Technology leaders argued that the restriction on messaging apps was pointless since it could easily be circumvented by criminals and other users and would instead affect small-sized entrepreneurs and academia among many others.
“Small to medium-sized entrepreneurs are major users of these apps for their businesses. It is often used for meetings and conferences between cities in Pakistan when a person is unable to make it to the conference or the meeting for whatever reason,” says Jehan Ara, president of Pakistan Software Houses Association (P@SHA). She adds that even the academia uses Skype to communicate between universities and other messaging apps are used to talk to each other when mobile phone services are not working.
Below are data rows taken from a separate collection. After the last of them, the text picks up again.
Lemma django_apps_exclude_owned_witness :
  plain_names (my_apps_of Sample.start) ∧
  "blog" ∉ django_apps_of Sample.start.
Proof.
  assert (plain_names (my_apps_of Sample.start)) as Hplain by (by vm_compute).
  split; [exact Hplain|].
  destruct (django_apps_exclude_owned Sample.manage Sample.create_superuser
              Sample.start Hplain) as (_ & _ & H & _).
  apply H. destruct sample_unwound as [-> _]. by left.
Defined.

Lemma plain_run_only_deletes_witness :
  files (now (run [] Sample.start)) ⊆ files Sample.start.
Proof.
  apply (plain_run_only_deletes Sample.manage Sample.create_superuser [] Sample.start).
  - apply sample_rollback_writes_nothing.
  - cbn. discriminate.
Defined.


End SampleReadings.

Module BaseBranchOutput.
Import Str StrFacts BaseBranch.

(** X21. The step is silent exactly when it accepts. When it rejects
    it exits 1 after printing a single line, which starts with
    [Error: Pull requests to], names the base branch and, for [dev],
    lists each of the four allowed head branches. *)
Theorem check_base_branch_reports (base_branch head_branch : string) :
  (accepted base_branch head_branch ↔
   stdout (check_base_branch base_branch head_branch) = []) ∧
  (¬ accepted base_branch head_branch →
   exit_status (check_base_branch base_branch head_branch) = 1%Z ∧
   (base_branch = "production" ∨ base_branch = "dev") ∧
   ∃ line, stdout (check_base_branch base_branch head_branch) = [line] ∧
           String.prefix ("Error: Pull requests to " +:+ base_branch +:+ " branch") line
             = true ∧
           (base_branch = "dev" →
            ∀ a, a ∈ allowed_head_branches → contains a line = true)).
Proof.
  unfold accepted, check_base_branch.
  destruct (String.eqb_spec base_branch "production") as [->|Hp].
  - destruct (String.eqb head_branch "dev"); cbn.
    + split; [done|]. intros H. by destruct H.
    + split; [split; done|]. intros _. split; [done|]. split; [by left|].
      eexists. split; [done|]. split; [reflexivity|]. intros [=].
  - destruct (String.eqb_spec base_branch "dev") as [->|Hd].
    + destruct (contains _ _); cbn.
      * split; [done|]. intros H. by destruct H.
      * split; [split; done|]. intros _. split; [done|]. split; [by right|].
        eexists. split; [done|]. split; [reflexivity|]. intros _ a Ha.
        unfold allowed_head_branches in Ha.
        rewrite !elem_of_cons, elem_of_nil in Ha.
        destruct Ha as [->|[->|[->|[->|[]]]]]; reflexivity.
    + cbn. split; [done|]. intros H. by destruct H.
Qed.

End BaseBranchOutput.

(** ** The test workflows *)

Module TestWorkflowsProofs.
Import Fs Shell TestWorkflows.

Section WithTools.

Context {Ext : Type}.
Variable tool : list string → world Ext → result Ext.
Variable errexit : bool.

Local Abbreviation in_sequence := (in_sequence tool errexit).
Local Abbreviation install_dependencies := (install_dependencies tool errexit).
Local Abbreviation job := (job tool errexit).
Local Abbreviation dev_test_django := (dev_test_django tool errexit).
Local Abbreviation production_test_django := (production_test_django tool errexit).

(** The commands a script ran are the first ones of the script. *)
Lemma ran_prefix (cmds : list (list string)) (w : world Ext) :
  ran (in_sequence cmds w) `prefix_of` cmds.
Proof.
  revert w. induction cmds as [|c cmds IH]; intros w; [done|].
  cbn [TestWorkflows.in_sequence].
  destruct (errexit && negb (status (tool c w) =? 0)%Z).
  - cbn. by apply prefix_cons, prefix_nil.
  - destruct cmds as [|c' cmds]; [done|]. cbn [ran]. apply prefix_cons, IH.
Qed.

(** Under [-e] a script exits 0 only when every command ran. *)
Lemma ran_all (cmds : list (list string)) (w : world Ext) :
  errexit = true → step_status (in_sequence cmds w) = 0%Z →
  ran (in_sequence cmds w) = cmds.
Proof.
  intros ->. revert w. induction cmds as [|c cmds IH]; intros w; [done|].
  cbn [TestWorkflows.in_sequence andb].
  destruct (Z.eqb_spec (status (tool c w)) 0) as [E|E]; cbn [negb].
  - destruct cmds as [|c' cmds]; [done|]. cbn [ran step_status].
    intros H. by rewrite IH.
  - cbn. done.
Qed.

(** X22. On a checkout without [manage.py] both test jobs succeed
    without running a single program, whatever the runner's shell
    options, and leave the workspace as it is; the production workflow
    says so in one line, the development one prints nothing. *)
Theorem jobs_pass_without_manage_py (w : world Ext) :
  is_file (files w) ["manage.py"] = false →
  dev_test_django w = Step w 0 [] [] ∧
  production_test_django w = Step w 0 [] [notice].
Proof.
  intros H.
  unfold TestWorkflows.dev_test_django, TestWorkflows.production_test_django,
    TestWorkflows.job, TestWorkflows.install_dependencies,
    run_tests, run_tests_production.
  rewrite H. cbn. rewrite H. done.
Qed.

(** X23. With the runner's [bash -e], a job exits 0 only when all six
    installation commands have run; and when the installation step
    fails, the job ends there with that status: the tests are not
    run. The commands that ran are always the first ones of the step,
    in order. *)
Theorem install_failure_stops_job (tests : world Ext → @step Ext) (w : world Ext) :
  errexit = true →
  is_file (files w) ["manage.py"] = true →
  ran (install_dependencies w) `prefix_of` install_commands ∧
  (step_status (job tests w) = 0%Z → ran (install_dependencies w) = install_commands) ∧
  (step_status (install_dependencies w) ≠ 0%Z →
   job tests w = install_dependencies w ∧
   step_status (job tests w) ≠ 0%Z ∧
   test_command ∉ ran (job tests w)).
Proof.
  intros He Hf.
  assert (ran (install_dependencies w) `prefix_of` install_commands) as Hpre.
  { unfold TestWorkflows.install_dependencies. rewrite Hf. apply ran_prefix. }
  split; [exact Hpre|]. split.
  - unfold TestWorkflows.job.
    destruct (Z.eqb_spec (step_status (install_dependencies w)) 0) as [E|E].
    + intros _. revert E. unfold TestWorkflows.install_dependencies. rewrite Hf.
      by apply ran_all.
    + intros H. done.
  - intros Hne. unfold TestWorkflows.job.
    destruct (Z.eqb_spec (step_status (install_dependencies w)) 0) as [E|E]; [done|].
    split; [done|]. split; [done|].
    intros Hin. destruct Hpre as [k Hk].
    assert (test_command ∈ install_commands) as Hbad.
    { rewrite Hk. apply elem_of_app. by left. }
    unfold install_commands, test_command in Hbad.
    rewrite !elem_of_cons, elem_of_nil in Hbad.
    decompose [or] Hbad; try done; discriminate.
Qed.

End WithTools.

Lemma jobs_pass_without_manage_py_witness :
  production_test_django SampleTools.tool true SampleTools.empty_workspace
  = Step SampleTools.empty_workspace 0 [] [notice].
Proof.
  apply (jobs_pass_without_manage_py SampleTools.tool true SampleTools.empty_workspace).
  reflexivity.
Defined.

Lemma install_failure_stops_job_witness :
  step_status (install_dependencies SampleTools.tool true SampleTools.workspace) = 4%Z ∧
  test_command ∉ ran (dev_test_django SampleTools.tool true SampleTools.workspace).
Proof.
  assert (step_status (install_dependencies SampleTools.tool true SampleTools.workspace)
          = 4%Z) as H4 by (by vm_compute).
  split; [exact H4|].
  apply (install_failure_stops_job SampleTools.tool true
           (run_tests SampleTools.tool true) SampleTools.workspace eq_refl).
  - by vm_compute.
  - rewrite H4. discriminate.
Defined.

End TestWorkflowsProofs.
She says,
We take these apps for granted now. Taking it away will cause problems.
“Even though YouTube was banned a year ago yet people found a way to use it and are using it,” says Sabeen Mahmud of PeaceNiche and T2F. “Anybody who is a little bit technical or even if is not will find someone who has technical knowledge and will find ways around it,” adds Ms Mahmud. Besides, if the government wants to track down criminals, they can do so by tracking calls on Viber and Whatsapp which requires the users to give their phone number, she says.
“The security strategy of the Sindh government is incomprehensible,” says Ms Mahmud. Security experts maintain that clamping down on popular messaging apps is going to be an ineffective strategy since it will not be able to achieve the supposed plan of targeting criminals unless the overall security system was strengthened. “When you [Sindh government] do these things, you should have collated some kind of data that indicated how many criminals were using Skype, Viber and other smart apps and for what purpose. Do you think the criminals will go on any such forum to announce that they are going to kill someone!” says Jameel Yusuf, former Citizens-Police Liaison Committee chief, who was infuriated over the government decision. The best way would have been to enter the system that is via these apps and track them down, he adds.
He says the provincial government can learn from the anti-crime strategy employed by the United Kingdom to reduce and prevent crime. “The police in the UK are never in a hurry. They monitor the movements of criminals and terrorists for however long it takes. They will even take out photographs among other steps and finally they will quietly carry out an operation in which a team of them raids and takes the group out. And what do we do here? The operation to target criminal elements just began over two weeks ago and we do this,” says Mr Yusuf.
For crimes to decline, convictions need to increase, emphasizes Mr Yusuf. “If they want to nab criminals then they must strengthen the security system.”
As for the future course of action, P@SHA president Jehan Ara says that her association will first try to meet Mr Memon and convince him to take back the decision and if that strategy does not work then she will try to convince her association members to take legal action. “We have been quiet for too long now. Technology has no borders and our government’s policies instead of encouraging our growth are hampering it. What they have done is against human rights and against business rights,” she says.